街にある本は大概その街のギルドに納めてある。冒険者は本なんて読んだりしないのだが、警備員みたいな役割のためにギルドに置いてある。
現役の軍人がいる場所に万引きに入るバカはいない。要はそういうことだ。
領主の屋敷に行っている本も多いが、流石に「本読ませろ!」と殴り込みには行けないので我慢する。……我慢我慢。
(ねんむい……、つかまだ開いてないし……)
心の中で愚痴をこぼすが、開いてないのは当然である。
現在時刻は朝4時。誰がこんな時間からクエストに行くというのか。
俺がここまで早く来たのはルーンのせいである。
昨日、念のためセルに本気の回復魔法をかけて悪いところを全て治した。騎士団のセルを診た人は「何を食べたらそんな出力の回復魔法を使えるのですか?」と真顔で聞かれてしまった。
その後、晩飯食って、風呂入って、さて寝るかというところでルーンが俺の部屋に入ってきた。
「レイ、明日2時には帰ってきてよ!いい?絶対だよ!」
「いきなりどうしたよ。それと4時じゃダメ?」
「ダメ!ていうかどんだけ読むつもり!?とにかく2時には帰ってくること!」
それだけ言ってすぐ自分の部屋へ戻っていってしまった。
仕方ないので、早く来て2時に帰るつもりだ。忘れたらそれも仕方ないということにしとこう。
魔法で冷水を作って顔にかけ、目を覚ます。ちょっと冷たすぎた。寒い。
そうこうしているうちに、ギルド職員が来た。
「クエストですか?早いですね~」
「いや、書庫目当てだ。結構あると思って」
「分かりました。あと、どうせ読む人なんていないんですし、何冊か持っていってもいいですよ。誰も気付きませんから……すごく嬉しそうですね」
よく分かったな。めっちゃ嬉しい。寝起きでなければ飛び跳ねていた。
(これなら優先的に本を読める。何十冊も借りるのは流石に気が引けるから、一番面白そうなのにしよう。特に魔法の本は……)
テンションが上がりきったまま、書庫に歩いていった。無意識に足が動いたため、どんな道を通ったのかわかんない。

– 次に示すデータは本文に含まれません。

(** * DhristiAI: crowd-counting pipeline

    Shallow embedding of the per-frame logic of [People_Counter.py]
    ([count_people_live_camera]) and [AI_RTMP_Server/main.py]
    ([get_crowd_risk], [get_crowd_status], [process_frame_realtime]). *)

From Stdlib Require Import List ZArith QArith String Ascii Bool Lia Lqa.
Import ListNotations.

(* ------------------------------------------------------------------ *)
(** ** Track Manager ([count_people_live_camera], lines 110-143) *)

Module Tracker.

(** A centroid [(cx, cy)]; [cx = (x1 + x2) // 2] is an integer. *)
Definition point := (Z * Z)%type.

(** The value stored in [tracked]: [(centroid, counted)]. *)
Definition track := (point * bool)%type.

(** A Python dict [id -> (centroid, counted)], kept in insertion order. *)
Definition tracks := list (nat * track).

Fixpoint dict_get (k : nat) (d : tracks) : option track :=
  match d with
  | [] => None
  | (k', v) :: d' => if Nat.eqb k k' then Some v else dict_get k d'
  end.

(** [d[k] = v]: an existing key keeps its position, a new key is appended. *)
Fixpoint dict_set (k : nat) (v : track) (d : tracks) : tracks :=
  match d with
  | [] => [(k, v)]
  | (k', v') :: d' =>
      if Nat.eqb k k' then (k, v) :: d' else (k', v') :: dict_set k v d'
  end.

(** Squared Euclidean distance of two integer centroids. *)
Definition dist2 (c old_c : point) : Z :=
  let dx := (fst c - fst old_c)%Z in
  let dy := (snd c - snd old_c)%Z in
  (dx * dx + dy * dy)%Z.

(** [np.linalg.norm(np.array(c) - np.array(old_c)) < 50]: for integer
    coordinates the correctly rounded square root is below 50 exactly when
    the squared distance is below 2500. *)
Definition near (c old_c : point) : bool := (dist2 c old_c <? 2500)%Z.

(** The inner loop [for id, (old_c, counted) in tracked.items(): ... break]. *)
Fixpoint first_match (tracked : tracks) (c : point) : option (nat * bool) :=
  match tracked with
  | [] => None
  | (id, (old_c, counted)) :: rest =>
      if near c old_c then Some (id, counted) else first_match rest c
  end.

(** One iteration of [for c in centroids:], on [(new_tracked, next_id)]. *)
Definition assign_step (tracked : tracks) (acc : tracks * nat) (c : point)
  : tracks * nat :=
  let '(new_tracked, next_id) := acc in
  match first_match tracked c with
  | Some (id, counted) => (dict_set id (c, counted) new_tracked, next_id)
  | None => (dict_set next_id (c, false) new_tracked, S next_id)
  end.

(** [new_tracked = {}; for c in centroids: ...]; returns the new dict and
    the new [next_id]. *)
Definition track_frame (tracked : tracks) (centroids : list point)
  (next_id : nat) : tracks * nat :=
  fold_left (assign_step tracked) centroids ([], next_id).

(** The association rule as the specification words it: a track already
    claimed by an earlier detection of the same frame is skipped. *)
Fixpoint first_unclaimed (tracked : tracks) (claimed : list nat) (c : point)
  : option (nat * bool) :=
  match tracked with
  | [] => None
  | (id, (old_c, counted)) :: rest =>
      if near c old_c && negb (existsb (Nat.eqb id) claimed)
      then Some (id, counted) else first_unclaimed rest claimed c
  end.

Definition spec_assign_step (tracked : tracks) (acc : tracks * nat * list nat)
  (c : point) : tracks * nat * list nat :=
  let '(new_tracked, next_id, claimed) := acc in
  match first_unclaimed tracked claimed c with
  | Some (id, counted) =>
      (dict_set id (c, counted) new_tracked, next_id, id :: claimed)
  | None => (dict_set next_id (c, false) new_tracked, S next_id, claimed)
  end.

Definition spec_track_frame (tracked : tracks) (centroids : list point)
  (next_id : nat) : tracks * nat :=
  let '(d, n, _) := fold_left (spec_assign_step tracked) centroids ([], next_id, []) in
  (d, n).

(** Detections whose first match is the track [id]. *)
Definition claims (tracked : tracks) (id : nat) (c : point) : bool :=
  match first_match tracked c with
  | Some (i, _) => Nat.eqb i id
  | None => false
  end.

(** Detections that match no track. *)
Definition unmatched (tracked : tracks) (c : point) : bool :=
  match first_match tracked c with
  | Some _ => false
  | None => true
  end.

Fixpoint last_opt {A} (l : list A) : option A :=
  match l with
  | [] => None
  | [x] => Some x
  | _ :: t => last_opt t
  end.

(** Entry of the previous-frame track [id] in the new dict, as the code
    produces it: the centroid of the last detection that matched it first,
    with its [counted] flag carried over. *)
Definition old_entry (tracked : tracks) (id : nat) (centroids : list point)
  : option track :=
  match last_opt (filter (claims tracked id) centroids), dict_get id tracked with
  | Some c, Some (_, counted) => Some (c, counted)
  | _, _ => None
  end.

End Tracker.

(* ------------------------------------------------------------------ *)
(** ** Crossing Counter and capacity alert (lines 134-165) *)

Module Session.
Import Tracker.

Record config := mk_config {
  line_position : Z;
  direction : string;
  threshold_count : nat
}.

(** The two guards of the crossing loop:
    [direction == 'down' and c[1] > line_position] and
    [direction == 'up' and c[1] < line_position]. *)
Definition crosses (direction : string) (line_position : Z) (c : point) : bool :=
  if String.eqb direction "down" && (line_position <? snd c)%Z then true
  else if String.eqb direction "up" && (snd c <? line_position)%Z then true
  else false.

(** [for id, (c, counted) in new_tracked.items(): ...]. Only the entry being
    visited is reassigned, so each entry is seen with its value from before
    the loop. Returns the updated dict, [total_count], and (as a log, not a
    program variable) the ids whose visit incremented [total_count]. *)
Fixpoint count_pass (direction : string) (line_position : Z) (d : tracks)
  (total_count : nat) : tracks * nat * list nat :=
  match d with
  | [] => ([], total_count, [])
  | (id, (c, counted)) :: rest =>
      if negb counted && crosses direction line_position c then
        let '(rest', total', log) :=
          count_pass direction line_position rest (S total_count) in
        ((id, (c, true)) :: rest', total', id :: log)
      else
        let '(rest', total', log) :=
          count_pass direction line_position rest total_count in
        ((id, (c, counted)) :: rest', total', log)
  end.

(** The variables of [count_people_live_camera] that survive a frame. *)
Record session := mk_session {
  tracked : tracks;
  next_id : nat;
  total_count : nat;
  send_counter : nat
}.

Definition init_session : session := mk_session [] 0 0 0.

(** What a frame does outside the session variables: the ids counted, whether
    [send_telegram_message] was called, and [total_count] after the frame. *)
Record frame_out := mk_frame_out {
  incremented : list nat;
  notified : bool;
  count_after : nat
}.

(** [if total_count > threshold_count: ... if send_counter < 1: send;
    send_counter += 1]; returns the new [send_counter] and whether the
    notification was sent. *)
Definition alert (threshold_count total_count send_counter : nat) : nat * bool :=
  if Nat.ltb threshold_count total_count then
    if Nat.ltb send_counter 1 then (S send_counter, true)
    else (send_counter, false)
  else (send_counter, false).

(** One iteration of the capture loop, from the detected centroids. *)
Definition frame_step (cfg : config) (s : session) (centroids : list point)
  : session * frame_out :=
  let '(new_tracked, next_id') := track_frame (tracked s) centroids (next_id s) in
  let '(new_tracked', total', inc) :=
    count_pass (direction cfg) (line_position cfg) new_tracked (total_count s) in
  let '(send', notif) := alert (threshold_count cfg) total' (send_counter s) in
  (mk_session new_tracked' next_id' total' send',
   mk_frame_out inc notif total').

Fixpoint run (cfg : config) (s : session) (frames : list (list point))
  : session * list frame_out :=
  match frames with
  | [] => (s, [])
  | cs :: fs =>
      let '(s1, o) := frame_step cfg s cs in
      let '(s2, os) := run cfg s1 fs in
      (s2, o :: os)
  end.

(** Consecutive centroids of a single person stay within distance 50. *)
Fixpoint near_chain (ps : list point) : bool :=
  match ps with
  | p :: ((q :: _) as rest) => near q p && near_chain rest
  | _ => true
  end.

(** Default element for [nth] on frame outputs. *)
Definition no_frame : frame_out := mk_frame_out [] false 0.

(** The ids counted over a run, frame after frame. *)
Definition log_of (outs : list frame_out) : list nat :=
  List.concat (map incremented outs).

(** What holds of the session variables between two frames, given the ids
    counted so far. *)
Definition session_inv (s : session) (log : list nat) : Prop :=
  NoDup (map fst (tracked s)) /\
  (forall id, In id (map fst (tracked s)) -> (id < next_id s)%nat) /\
  (forall id, In id log ->
     (id < next_id s)%nat /\
     forall v, dict_get id (tracked s) = Some v -> snd v = true) /\
  NoDup log /\
  total_count s = List.length log.

End Session.

(* ------------------------------------------------------------------ *)
(** ** Density Classifier ([AI_RTMP_Server/main.py]) *)

Module Density.

(** The float literals [0.0001], [0.00015], [0.0002] as rationals. *)
Definition t_low : Q := 1 # 10000.
Definition t_medium : Q := 15 # 100000.
Definition t_high : Q := 2 # 10000.

Definition get_crowd_risk (density : Q) : string :=
  if Qlt_le_dec density t_low then "Low"
  else if Qlt_le_dec density t_medium then "Medium"
  else if Qlt_le_dec density t_high then "High"
  else "Critical".

Definition get_crowd_status (density : Q) : string :=
  if Qlt_le_dec density t_low then "Stable"
  else if Qlt_le_dec density t_medium then "Unstable"
  else if Qlt_le_dec density t_high then "Congested"
  else "Critical".

(** [density = people_count / frame_area if frame_area > 0 else 0]. *)
Definition density (people_count frame_area : nat) : Q :=
  if Nat.ltb 0 frame_area
  then inject_Z (Z.of_nat people_count) / inject_Z (Z.of_nat frame_area)
  else 0.

(** Python's [x / y] on numbers: [ZeroDivisionError] when [y == 0]. *)
Inductive py_result (A : Type) := PyOk (a : A) | ZeroDivisionError.
Arguments PyOk {A} a.
Arguments ZeroDivisionError {A}.

Definition py_truediv (x y : Q) : py_result Q :=
  if Qeq_bool y 0 then ZeroDivisionError else PyOk (x / y).

(** The evaluation of [people_count / frame_area if frame_area > 0 else 0]:
    the condition first, then only the branch it selects. *)
Definition density_eval (people_count frame_area : nat) : py_result Q :=
  if Nat.ltb 0 frame_area
  then py_truediv (inject_Z (Z.of_nat people_count))
         (inject_Z (Z.of_nat frame_area))
  else PyOk 0.

(** Position of a risk label in the order Low < Medium < High < Critical. *)
Definition risk_rank (risk : string) : nat :=
  if String.eqb risk "Low" then 0
  else if String.eqb risk "Medium" then 1
  else if String.eqb risk "High" then 2
  else 3.

(** Position of a status label in the order Stable < Unstable < Congested
    < Critical. *)
Definition status_rank (status : string) : nat :=
  if String.eqb status "Stable" then 0
  else if String.eqb status "Unstable" then 1
  else if String.eqb status "Congested" then 2
  else 3.

End Density.

(* ------------------------------------------------------------------ *)
(** ** Pacing Scheduler ([People_Counter.py], lines 204-210) *)

Module Pacing.

Inductive pace_action :=
| PaceSleep (d : Q)   (** [time.sleep(sleep_time)] *)
| PaceWarn            (** the "Processing too slow" print *)
| PaceNone.

Definition pace (showCam : bool) (frame_interval processing_time : Q)
  : pace_action :=
  let sleep_time := frame_interval - processing_time in
  if Qlt_le_dec 0 sleep_time then PaceSleep sleep_time
  else if negb showCam then PaceWarn
  else PaceNone.

End Pacing.

(* ------------------------------------------------------------------ *)
(** ** Byte-stream transport and cleanup ([People_Counter.py], 89-223) *)

Module Transport.

Inductive exn := BrokenPipeError | KeyboardInterrupt.

(** Calls on the capture handle, the window and the ffmpeg subprocess. *)
Inductive event :=
| EPopen | ERead | EWrite | EFlush | EImshow
| ERelease | EDestroyWindows | EPoll | ECloseStdin | ETerminate | EWait.

(** What the outside world answers during one loop iteration. *)
Record iteration := mk_iteration {
  read_ok : bool;                  (** [ret] of [cap.read()] *)
  write_raises : option exn;       (** [ffmpeg_process.stdin.write] *)
  flush_raises : option exn;       (** [ffmpeg_process.stdin.flush] *)
  key_q : bool                     (** [cv2.waitKey(1) & 0xFF == ord('q')] *)
}.

Inductive step_result := Continue | Break | Raise (e : exn).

書庫は予想通り広い。パッと見た感じだと、大体学校の図書室の4,5倍。アクロアにもあったが、それの2倍くらい。
本嫌いが見たら「うっわ」と言うくらいの量だ。俺は良い意味で「うっわ」と言ったが。
早速読もう……といきたいところだが、まずは
「さてと、探すか」
そう、探索から始まる。
当然だろう。基本的にこの世界の書庫は、ジャンル別どころか日付順にもなっていない。ギルド職員は、『本が来た→適当な場所に入れる』これで終了する。
よって初見の場合、まずは目当ての本を探すところからなのだ。
俺は両手を目一杯広げ、魔法を唱える。
「今回はそんなにかかんないかな。『魔力探知』」
今日の目当ては魔法関連の本だ。
『魔導書』みたいな呼び方を地球ではするが、実際は明確な呼び方は決まっていないジャンル。
これを書く人は、総じて魔法使いと相場が決まっている。魔法使いじゃない一般人が、魔法について書ける訳がないからだ。
そして、書かれた本には著者の魔力が残滓として、少しだけこびれつく。
『魔力探知』はそれを感知する。『敵意探知』とほとんど一緒だけど、こっちの方が微細な魔力まで感知できる。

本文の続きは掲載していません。